Clean Technology Is Crucial for Coal
Maybe it was the Academy Award, or the Nobel Peace Prize or the multimillion-dollar awareness campaign — but it appears that the world is beginning to wake up to the reality of climate change.
The facts alone are startling: Average global surface temperatures are rising at an ever-increasing rate, carbon dioxide levels in the atmosphere today are greater than any seen in 650,000 years, and polar ice caps are shrinking at a rate of 9 percent each decade. If this trend continues, summers in the Arctic could become ice-free by the end of the century.
Top scientists agree that most of the global warming that has occurred over the past 50 years has been due to man-made greenhouse gases, especially carbon dioxide. And the major source of carbon dioxide emissions is the burning of fossil fuels. Because of our reliance on coal and other fossil fuels for heating, power and transportation, the problem will only grow worse if we don’t act now.
And that means finding a way to deal with coal.
With the price of other fuel sources such as natural gas on the rise, Americans have looked to coal to meet their energy demands.

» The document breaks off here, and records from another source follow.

(* ===== verification/StateDbTypes.v ===== *)
(** * The state database: types

    The types and the pruning mode of [client/state-db/src/lib.rs], and the database below
    it. Block hashes and node keys are any countable types, as the trait [Hash] asks
    for little more than equality. A database is read through the trait [MetaDb]; here it
    is what such a read can see, finitely many entries, and which reads fail. The SCALE
    codec is an external crate: [Encode] and [Decode] are its traits, and [KeyCodec] and
    [RoundTrip] what it documents of the encodings that the state database stores. *)

From stdpp Require Import strings.
From Stdlib Require Import Strings.Byte.
From S2P Require Import Prelude.

Notation bytes := (list byte).

#[export] Instance byte_eq_dec : EqDecision byte := Byte.byte_eq_dec.
#[export] Instance byte_countable : Countable byte := inj_countable Byte.to_N Byte.of_N Byte.of_to_N.

Notation DBValue := bytes.

Definition PRUNING_MODE : bytes := String.list_byte_of_string "mode".
Definition PRUNING_MODE_ARCHIVE : bytes := String.list_byte_of_string "archive".
Definition PRUNING_MODE_ARCHIVE_CANON : bytes := String.list_byte_of_string "archive_canonical".
Definition PRUNING_MODE_CONSTRAINED : bytes := String.list_byte_of_string "constrained".
Definition DEFAULT_MAX_BLOCK_CONSTRAINT : N := 256.

(** ** Pruning modes *)

Record Constraints : Type := { max_blocks : option N }.

Inductive PruningMode : Type :=
| Constrained (c : Constraints)
| ArchiveAll
| ArchiveCanonical.

#[export] Instance Constraints_eq_dec : EqDecision Constraints.
Proof. solve_decision. Defined.
#[export] Instance PruningMode_eq_dec : EqDecision PruningMode.
Proof. solve_decision. Defined.

Definition default_constraints : Constraints :=
  {| max_blocks := Some DEFAULT_MAX_BLOCK_CONSTRAINT |}.

Definition default_mode : PruningMode := Constrained default_constraints.

Definition blocks_pruning (n : N) : PruningMode := Constrained {| max_blocks := Some n |}.

Definition is_archive (m : PruningMode) : bool :=
  match m with
  | ArchiveAll | ArchiveCanonical => true
  | Constrained _ => false
  end.

Definition mode_id (m : PruningMode) : bytes :=
  match m with
  | ArchiveAll => PRUNING_MODE_ARCHIVE
  | ArchiveCanonical => PRUNING_MODE_ARCHIVE_CANON
  | Constrained _ => PRUNING_MODE_CONSTRAINED
  end.

Definition mode_from_id (id : bytes) : option PruningMode :=
  if decide (id = PRUNING_MODE_ARCHIVE) then Some ArchiveAll
  else if decide (id = PRUNING_MODE_ARCHIVE_CANON) then Some ArchiveCanonical
  else if decide (id = PRUNING_MODE_CONSTRAINED) then Some (Constrained default_constraints)
  else None.

(** ** Errors, change sets and answers *)

(** [CE] is the error of the codec, [DE] the one of the database. *)
Inductive StateDbError (CE : Type) : Type :=
| Decoding (e : CE)
| InvalidBlock
| InvalidBlockNumber
| InvalidParent
| IncompatiblePruningModes (stored requested : PruningMode)
| TooManySiblingBlocks (number : N)
| BlockAlreadyExists
| Metadata (message : string)
| BlockUnavailable
| BlockMissing.
Arguments Decoding {CE} e.
Arguments InvalidBlock {CE}.
Arguments InvalidBlockNumber {CE}.
Arguments InvalidParent {CE}.
Arguments IncompatiblePruningModes {CE} stored requested.
Arguments TooManySiblingBlocks {CE} number.
Arguments BlockAlreadyExists {CE}.
Arguments Metadata {CE} message.
Arguments BlockUnavailable {CE}.
Arguments BlockMissing {CE}.

Inductive Error (CE DE : Type) : Type :=
| Db (e : DE)
| StateDb (e : StateDbError CE).
Arguments Db {CE DE} e.
Arguments StateDb {CE DE} e.

Inductive PinError : Type := PinInvalidBlock.

Record ChangeSet (K : Type) : Type := mkChangeSet {
  cs_inserted : list (K * DBValue);
  cs_deleted : list K
}.
Arguments mkChangeSet {K} _ _.
Arguments cs_inserted {K} _.
Arguments cs_deleted {K} _.

Record CommitSet (K : Type) : Type := mkCommitSet {
  data : ChangeSet K;
  meta : ChangeSet bytes
}.
Arguments mkCommitSet {K} _ _.
Arguments data {K} _.
Arguments meta {K} _.

Definition no_changes {K} : ChangeSet K := mkChangeSet [] [].
Definition empty_commit {K} : CommitSet K := mkCommitSet no_changes no_changes.

Inductive LastCanonicalized : Type :=
| NoBlock
| Block (n : N)
| NotCanonicalizing.

Inductive IsPruned : Type := Pruned | NotPruned | MaybePruned.

Inductive HaveBlock : Type := No | Maybe | Yes.

Definition have_block_from (have : bool) : HaveBlock := if have then Yes else No.

(** ** The codec *)

Class Encode (T : Type) : Type := encode : T -> bytes.
Class Decode (CE T : Type) : Type := decode : bytes -> CE + T.

(** [T::decode(..)?] *)
Definition decoded {CE DE T} `{!Decode CE T} (b : bytes) : outcome (Error CE DE) T :=
  match decode b with
  | inl e => Err (StateDb (Decoding e))
  | inr t => Ok t
  end.

Definition to_meta_key {S} `{!Encode S} (suffix : bytes) (data : S) : bytes := encode data ++ suffix.

(** The encodings that make up the keys of the metadata: nothing, one number of 64 bits, and a pair
    of them, each of a fixed width. *)
Class KeyCodec (enc_unit : Encode unit) (enc_u64 : Encode N) (enc_pair : Encode (N * N)) : Prop := {
  encode_unit : encode tt = [];
  encode_u64_length (n : N) : length (encode n) = 8%nat;
  encode_u64_inj (n n' : N) : (n <= u64_MAX)%N -> (n' <= u64_MAX)%N -> encode n = encode n' -> n = n';
  encode_pair_length (n i : N) : length (encode (n, i)) = 16%nat;
  encode_pair_inj (n i n' i' : N) : (n <= u64_MAX)%N -> (i <= u64_MAX)%N -> (n' <= u64_MAX)%N -> (i' <= u64_MAX)%N ->
    encode (n, i) = encode (n', i') -> n = n' /\ i = i'
}.

(** What was encoded decodes again. *)
Class RoundTrip (CE T : Type) (enc : Encode T) (dec : Decode CE T) (fits : T -> Prop) : Prop :=
  decode_encode (t : T) : fits t -> decode (encode t) = inr t.

(** ** The database *)

(** What the metadata column holds when it is read; [failing] are the reads that the backend
    fails. *)
Record Database (DE : Type) : Type := mkDatabase {
  entries : gmap bytes DBValue;
  failing : bytes -> option DE
}.
Arguments mkDatabase {DE} _ _.
Arguments entries {DE} _.
Arguments failing {DE} _ _.

(** [MetaDb::get_meta], with [map_err(Error::Db)]. *)
Definition get_meta {CE DE} (db : Database DE) (key : bytes) : outcome (Error CE DE) (option DBValue) :=
  match failing db key with
  | Some e => Err (Db e)
  | None => Ok (entries db !! key)
  end.

(** Applying a commit to a column: what is inserted first, then what is deleted. *)
Definition apply_changes {K} `{Countable K} (c : ChangeSet K) (m : gmap K DBValue) : gmap K DBValue :=
  foldl (fun m k => delete k m) (foldl (fun m kv => <[kv.1 := kv.2]> m) m (cs_inserted c)) (cs_deleted c).

(** What [apply_changes] leaves under a key. *)
Lemma apply_changes_deletes {K} `{Countable K} (ks : list K) (m : gmap K DBValue) k :
  foldl (fun m k => delete k m) m ks !! k = if decide (k ∈ ks) then None else m !! k.
Proof.
  revert m. induction ks as [|x ks IH]; intros m; cbn [foldl]; [by rewrite decide_False by apply not_elem_of_nil|].
  rewrite IH. destruct (decide (k ∈ ks)); [by rewrite decide_True by by right|]. destruct (decide (k = x)) as [->|].
  - rewrite lookup_delete_eq, decide_True; [done|by left].
  - rewrite lookup_delete_ne, decide_False; [done| |done]. by intros [|]%elem_of_cons.
Qed.

Lemma apply_changes_deleted {K} `{Countable K} (c : ChangeSet K) m k :
  k ∈ cs_deleted c -> apply_changes c m !! k = None.
Proof. intros Hk. unfold apply_changes. by rewrite apply_changes_deletes, decide_True. Qed.

Lemma apply_changes_other {K} `{Countable K} (c : ChangeSet K) m k :
  k ∉ (cs_inserted c).*1 -> apply_changes c m !! k = if decide (k ∈ cs_deleted c) then None else m !! k.
Proof.
  intros Hk. unfold apply_changes. rewrite apply_changes_deletes. destruct (decide _); [done|].
  revert m Hk. induction (cs_inserted c) as [|[x v] kvs IH]; intros m Hk; simpl; [done|]. simpl in Hk.
  rewrite IH, lookup_insert_ne; [done| |]; set_solver.
Qed.

Lemma apply_changes_last {K} `{Countable K} (kvs : list (K * DBValue)) ks m k v :
  k ∉ ks -> apply_changes (mkChangeSet (kvs ++ [(k, v)]) ks) m !! k = Some v.
Proof.
  intros Hk. unfold apply_changes. simpl. rewrite apply_changes_deletes, decide_False, foldl_app by done. simpl.
  apply lookup_insert_eq.
Qed.

Lemma apply_changes_one {K} `{Countable K} ks m (k : K) v : k ∉ ks -> apply_changes (mkChangeSet [(k, v)] ks) m !! k = Some v.
Proof. apply (apply_changes_last []). Qed.

Lemma apply_changes_skip {K} `{Countable K} (kvs : list (K * DBValue)) ks m k k' v :
  k <> k' -> apply_changes (mkChangeSet (kvs ++ [(k', v)]) ks) m !! k = apply_changes (mkChangeSet kvs ks) m !! k.
Proof.
  intros Hk. unfold apply_changes. simpl. rewrite !apply_changes_deletes, foldl_app. simpl. by rewrite lookup_insert_ne.
Qed.

Lemma apply_changes_dom {K} `{Countable K} (c : ChangeSet K) m :
  dom (apply_changes c m) = (dom m ∪ list_to_set (cs_inserted c).*1) ∖ list_to_set (cs_deleted c) :> gset K.
Proof.
  apply set_eq. intros k. rewrite elem_of_dom, elem_of_difference, elem_of_union, !elem_of_list_to_set, elem_of_dom.
  destruct (decide (k ∈ cs_deleted c)) as [Hk|Hk]; [rewrite apply_changes_deleted by done; split; [by intros [? ?]|tauto]|].
  unfold apply_changes. rewrite apply_changes_deletes, decide_False by done.
  enough (is_Some (foldl (fun m kv => <[kv.1 := kv.2]> m) m (cs_inserted c) !! k) <-> is_Some (m !! k) \/ k ∈ (cs_inserted c).*1) by tauto.
  clear Hk. revert m. induction (cs_inserted c) as [|[x v] kvs IH]; intros m; simpl; [set_solver|]. rewrite IH, elem_of_cons.
  destruct (decide (k = x)) as [->|]; [rewrite lookup_insert_eq; naive_solver|rewrite lookup_insert_ne by done; naive_solver].
Qed.

(** Changes that are put together, when the second do not insert what the first delete. *)
Lemma apply_changes_app {K} `{Countable K} (ins ins' : list (K * DBValue)) (del del' : list K) m :
  (forall k, k ∈ ins'.*1 -> k ∉ del) ->
  apply_changes (mkChangeSet (ins ++ ins') (del ++ del')) m =
  apply_changes (mkChangeSet ins' del') (apply_changes (mkChangeSet ins del) m).
Proof.
  intros Hdis. unfold apply_changes. simpl. rewrite !foldl_app. f_equal. generalize (foldl (fun m kv => <[kv.1 := kv.2]> m) m ins) as m0.
  induction ins' as [|[k v] ins' IH]; intros m0; simpl; [done|]. rewrite IH by set_solver. f_equal.
  assert (k ∉ del) as Hk by set_solver. clear IH Hdis. revert m0. induction del as [|x del IH]; intros m0; simpl; [done|].
  rewrite <- IH by set_solver. f_equal. symmetry. apply insert_delete_ne. set_solver.
Qed.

It is likely that by 2030, coal’s share of electricity production will grow to 58 percent from today’s level of 51 percent. Our challenge is to find a way to retire old, dirty coal-fired plants and to deploy advanced coal plants that employ carbon-capture-and-storage technology.

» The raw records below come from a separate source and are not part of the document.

Definition pop_empty_back {E} : M overlay E unit :=
  modify_state (fun s =>
    match last (levels s) with
    | Some l => match blocks l with
                | [] => set_levels (take (length (levels s) - 1) (levels s)) s
                | _ => s
                end
    | None => s
    end).

Definition nc_remove {E} (h : B) : M overlay E (option (CommitSet K)) :=
  let* s := get_state in
  let* found := lift (find_block h s) in
  match found with
  | None => let* _ := pop_empty_back in ret None
  | Some (i, p) =>
      let* last := lift (sub_usize (length (levels s)) 1) in
      if negb (Nat.eqb i last) && existsb (fun x => bool_decide (snd x = h)) (map_to_list (parents s)) then ret None else
      let* l := lift (expect (levels s !! i)) in
      let* '(l, o) := lift (level_remove p l) in
      let* _ := put_state (set_levels (<[i := l]> (levels s)) s) in
      let* _ := drop_block o in
      let* _ := pop_empty_back in
      ret (Some (mkCommitSet no_changes (mkChangeSet [] [journal_key o])))
  end.
End model.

The idea behind carbon capture and storage is relatively simple. Instead of releasing carbon dioxide emissions into the atmosphere, power plants capture carbon dioxide and store it in geological formations deep underground. According to the Intergovernmental Panel on Climate Change, carbon capture technology applied to a modern conventional power plant could reduce carbon dioxide emissions to the atmosphere by approximately 80 percent to 90 percent.

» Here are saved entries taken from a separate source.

Definition canonical_change (c : ChangeSet K) (o : block) : ChangeSet K :=
  mkChangeSet (cs_inserted c ++ map (fun k => (k, node k)) (inserted o)) (cs_deleted c ++ deleted o).

Lemma canonical_changes_ok {E} s o bs c :
  accounted bs s -> o ∈ bs ->
  canonical_changes (E := E) s o c =
    Ok (canonical_change c o).
Proof.
  intros Ha Ho. unfold canonical_changes, canonical_change.
  assert (forall ks, (forall k, k ∈ ks -> k ∈ inserted o) ->
    foldr (fun k acc => let! v := expect (values s !! k) in let! acc := acc in Ok ((k, snd v) :: acc)) (Ok []) ks
    = Ok (E := E) (map (fun k => (k, node k)) ks)) as Hks.
  { induction ks as [|k ks IH]; intros Hin; [done|]. cbn [foldr map].
    destruct (counted_lookup _ _ _ k (acc_count _ _ Ha)) as (n & ->).
    { apply elem_of_app. left. apply elem_of_concat. exists (inserted o). split; [by apply list_elem_of_fmap_2|].
      apply Hin. by left. }
    cbn [expect bind]. rewrite IH by (intros; apply Hin; by right). done. }
  by rewrite Hks.
Qed.

Lemma discard_above_ok {E} n h bs s :
  levels_ok n (levels s) -> linked (levels s) -> number_of h + 1 = n ->
  accounted (bs ++ level_blocks (levels s)) s -> N.of_nat (length (level_blocks (levels s))) <= u32_MAX ->
  exists s', discard_above (E := E) h s = (s', Ok (npin s (above h (level_blocks (levels s))))) /\
    map blocks (levels s') = map (spared h) (map blocks (levels s)) /\ levels_ok n (levels s') /\
    accounted (bs ++ level_blocks (levels s')) s' /\ frame s (set_levels (levels s) s') /\
    retention s s' (above h (level_blocks (levels s))) (level_blocks (levels s)).
Proof.
  intros Hok Hlink Hn Hacc Hlen. unfold discard_above. run_steps.
  pose proof (discard_descendants_post (E := E) (length (levels s)) (levels s) n h bs s ltac:(lia) Hok Hlink Hn Hacc Hlen) as Hpost.
  apply postM_returns in Hpost as (s1 & [ls' cnt] & Hrun & -> & Hls & Hok' & Hacc' & Hfr & Hret).
  step_with Hrun. cbv iota beta. run_steps. eexists. split; [done|].
  split_and!; [done|done| | |done].
  - destruct Hacc' as [H1 H2 H3 H4 H5 H6 H7 H8]. by split.
  - destruct Hfr as (? & ? & ? & ?). done.
Qed.

Section canonicalizing.
Context {E : Type} (f : N) (h : B) (index : nat).

(** What holds when the blocks [todo] of the popped level are left, with their positions. *)
Record to_handle (todo : list (nat * block)) s : Prop := {
  th_index i o : (i, o) ∈ todo -> Nat.eqb i index = bool_decide (hash o = h);
  th_number i o : (i, o) ∈ todo -> number_of (hash o) = f;
  th_ok : levels_ok (f + 1) (levels s);
  th_linked : linked (levels s);
  th_accounted : accounted (map snd todo ++ level_blocks (levels s)) s;
  th_size : N.of_nat (length todo + length (level_blocks (levels s))) <= u32_MAX
}.

Lemma canonicalize_target i o todo s c js : to_handle ((i, o) :: todo) s -> hash o = h ->
  exists s', canonicalize_one (E := E) index (i, o) (c, js) s = (s', Ok (canonical_change c o, js ++ [journal_key o])) /\
    canonicalizing f h [o] (map snd todo) s s' [journal_key o].
Proof.
  intros [Hidx _ Hok Hlink Hacc Hsize] Hh. unfold canonicalize_one. rewrite (Hidx i o) by by left.
  rewrite bool_decide_true by done. unfold bindM at 1. run_steps.
  rewrite (bindM_lift _ _ _ _ (canonical_changes_ok (E := E) s o _ c Hacc ltac:(by left))). cbv iota beta. unfold ret at 1.
  run_steps.
  rewrite (bindM_lift _ _ _ (npin s [o])).
  2:{ unfold npin. simpl. change (bool_decide _) with (is_pinned s o). by destruct (is_pinned s o). }
  simpl in Hacc. destruct (discard_block_ok (E := E) (npin s [o]) o _ s Hacc) as (s' & Hrun & Hacc' & Hfr & Hpo & Hpx).
  step_with Hrun. exists s'. split; [done|]. destruct Hfr as (Hf1 & Hf2 & Hf3 & Hf4).
  assert (other_roots h [o] = []) as Hno by (unfold other_roots; simpl; by rewrite bool_decide_true).
  split; rewrite ?Hf2, ?Hno; try done.
  - rewrite (map_ext _ id), map_id by (intros bs; by apply filter_all). done.
  - by rewrite filter_none.
  - split; rewrite ?Hno; [| done |].
    + intros x ->%list_elem_of_singleton. by rewrite decide_True.
    + intros x Hx _. apply Hpx. intros ->. apply Hx. by left.
Qed.

Lemma canonicalize_other i o todo s c js : to_handle ((i, o) :: todo) s -> hash o <> h ->
  exists s' js', canonicalize_one (E := E) index (i, o) (c, js) s = (s', Ok (c, js ++ js')) /\
    canonicalizing f h [o] (map snd todo) s s' js'.
Proof.
  intros [Hidx Hnum Hok Hlink Hacc Hsize] Hh. unfold canonicalize_one. rewrite (Hidx i o) by by left.
  rewrite bool_decide_false by done. specialize (Hnum i o ltac:(by left)).
  destruct (discard_journals_ok (E := E) s (levels s) (f + 1) (hash o) Hok Hlink ltac:(lia)) as (js' & Hjs & Hp).
  { intros x Hx. eapply acc_head_parent; [done|]. apply elem_of_app. by right. }
  simpl in Hacc, Hsize. set (all := level_blocks (levels s)) in *.
  destruct (discard_above_ok (E := E) (f + 1) (hash o) (o :: map snd todo) s Hok Hlink ltac:(lia) Hacc ltac:(fold all; lia))
    as (s1 & Hrun & Hls & Hok1 & Hacc1 & (Hf1 & _ & Hf3 & Hf4) & Hret & Hsame). simpl in Hf1, Hf3, Hf4. fold all in Hrun, Hret, Hsame.
  unfold bindM at 1. run_steps. step_with Hjs. step_with Hrun. unfold ret at 1. cbv iota beta. run_steps.
  assert (npin s (o :: above (hash o) all) = npin s (above (hash o) all) + if is_pinned s o then 1 else 0) as Hcnt.
  { change (o :: above (hash o) all) with ([o] ++ above (hash o) all). rewrite npin_app. unfold npin at 1. simpl.
    destruct (is_pinned s o); simpl; lia. }
  rewrite (bindM_lift _ _ _ (npin s (o :: above (hash o) all))).
  2:{ rewrite Hcnt, Hf3. change (bool_decide _) with (is_pinned s o). destruct (is_pinned s o); [|by rewrite N.add_0_r].
      apply add_u32_eq. pose proof (npin_length s (above (hash o) all)).
      pose proof (sublist_length _ _ (filter_sublist (fun x => descends (hash o) (hash x)) all)). unfold above in *. lia. }
  destruct (discard_block_ok (E := E) (npin s (o :: above (hash o) all)) o _ s1 Hacc1)
    as (s' & Hrun' & Hacc' & (Hg1 & Hg2 & Hg3 & Hg4) & Hpo & Hpx).
  step_with Hrun'. exists s', (js' ++ [journal_key o]). rewrite <- app_assoc. split; [done|].
  assert (other_roots h [o] = [hash o]) as Hroots by (unfold other_roots; simpl; by rewrite bool_decide_false).
  assert (forall x, doomed [hash o] x = descends (hash o) (hash x)) as Hdoom by (intros x; apply orb_false_r).
  assert (List.filter (doomed [hash o]) all = above (hash o) all) as Habove by by apply filter_ext_elem.
  split; rewrite ?Hroots, ?Hg2; try congruence; fold all; rewrite ?Habove.
  - rewrite Hls. apply map_ext. intros bs. apply filter_ext_elem. intros x _. by rewrite Hdoom.
  - done.
  - apply (linked_doomed (f + 1) [hash o] (levels s)); [done..|]. rewrite Hls. apply map_ext. intros bs.
    apply filter_ext_elem. intros x _. by rewrite Hdoom.
  - done.
  - rewrite Hp. simpl. by rewrite <- Permutation_cons_append.
  - assert (forall x, x ∈ above (hash o) all -> hash x <> hash o) as Hne.
    { intros x [(j & l & Hj & Hx)%elem_of_level_blocks _]%elem_of_filter_true Heq.
      pose proof (level_number _ _ (Hok j l Hj) x Hx) as Hnx. rewrite Heq in Hnx. lia. }
    split; rewrite ?Hroots, ?Habove.
    + intros x ->%list_elem_of_singleton. by rewrite decide_False.
    + intros x Hx Hdx. rewrite Hdoom in Hdx. assert (x ∈ above (hash o) all) as Hin by by apply elem_of_filter_true.
      rewrite Hpx by by apply Hne. by apply Hret.
    + intros x Hx Hx'. rewrite Hpx by (intros ->; apply Hx; by left). by apply Hsame.
Qed.

Lemma other_roots_cons o bs : other_roots h (o :: bs) = other_roots h [o] ++ other_roots h bs.
Proof. unfold other_roots. simpl. by destruct (negb _). Qed.

Lemma other_roots_elem c bs : c ∈ other_roots h bs -> c ∈ map hash bs /\ c <> h.
Proof.
  intros (o & -> & [Ho Hne]%elem_of_filter_true)%list_elem_of_fmap.
  apply negb_true_iff, bool_decide_eq_false in Hne. split; [by apply list_elem_of_fmap_2|done].
Qed.

(** Blocks of the popped level handled one after another; [s1] is the state in between. *)
Section compose.
Context {o : block} {todo : list block} {s s1 s2 : overlay} {js1 js2 : list bytes}.
Context (H1 : canonicalizing f h [o] todo s s1 js1) (H2 : canonicalizing f h todo [] s1 s2 js2).
Context (Hnew : hash o ∉ map hash todo) (Hok : levels_ok (f + 1) (levels s))
        (Hnum : forall x, x ∈ o :: todo -> number_of (hash x) = f).
Notation all := (level_blocks (levels s)).

Lemma compose_between : level_blocks (levels s1) = List.filter (fun x => negb (doomed (other_roots h [o]) x)) all.
Proof. apply level_blocks_map, (can_levels _ _ _ _ _ _ _ H1). Qed.

Lemma compose_number x : x ∈ all -> f < number_of (hash x).
Proof.
  intros (i & l & Hi & Hx)%elem_of_level_blocks. rewrite (level_number _ _ (Hok i l Hi)) by done. lia.
Qed.

Lemma compose_roots bs c : (forall x, x ∈ bs -> x ∈ o :: todo) -> c ∈ other_roots h bs -> number_of c = f.
Proof. intros Hin [(x & -> & Hx)%list_elem_of_fmap _]%other_roots_elem. by apply Hnum, Hin. Qed.

(** What is above a block of [todo] is not touched by the first step. *)
Lemma compose_above c x : c ∈ map hash todo -> descends c x = true -> above x (level_blocks (levels s1)) = above x all.
Proof.
  intros (o' & -> & Ho')%list_elem_of_fmap Hd. rewrite compose_between.
  apply (spared_above f _ (hash o')); [|apply Hnum; by right| |done].
  - intros c. apply compose_roots. intros x' ->%list_elem_of_singleton. by left.
  - intros [(x' & Heq & ->%list_elem_of_singleton)%list_elem_of_fmap _]%other_roots_elem.
    apply Hnew. rewrite <- Heq. by apply list_elem_of_fmap_2.
Qed.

Although carbon dioxide capture has been proved on a small scale, so far, no large-scale power plant operates with a full carbon- capture-and-storage system. It is critically important that we understand how to fully integrate carbon-capture technology into a full-scale coal-fired plant.
This challenge makes recent actions by the Department of Energy all the more baffling.
In 2003, the FutureGen project was announced by the Bush administration as a full-scale, integrated demonstration of advanced coal gasification, electricity production and carbon capture and storage. This flagship project of the president’s clean coal program recently concluded a four-and-a-half-year independent, scientifically based site selection process that chose Mattoon, Ill., as the best location for the FutureGen demonstration plant. In January 2008, one month after the site announcement selecting Illinois over Texas, the DOE inexplicably decided to abandon FutureGen and develop a new program from scratch.
This decision will likely delay a full carbon-capture-and-storage demonstration by 10 years. In that decade, advancing countries like China and India will see a dramatic growth of industry — and a similar increased reliance on coal power. China, for instance, already plans to build 500 new coal-fired plants over the next decade.
The United States — responsible for a quarter of the world’s carbon dioxide emissions — has an obligation to lead in finding solutions to global warming. Unless we face this problem, it is unimaginable that other developing countries will be serious about curbing their emissions.
From an environmental standpoint, coal presents a great challenge. But it also presents a tremendous opportunity to shape a more promising future for our children. The question is whether coal will contribute to climate change through ever-increasing greenhouse gas emission or contribute to the future of global economic and environmental stability.
Senate Majority Whip Dick Durbin (D-Ill.) supported the FutureGen clean coal plant.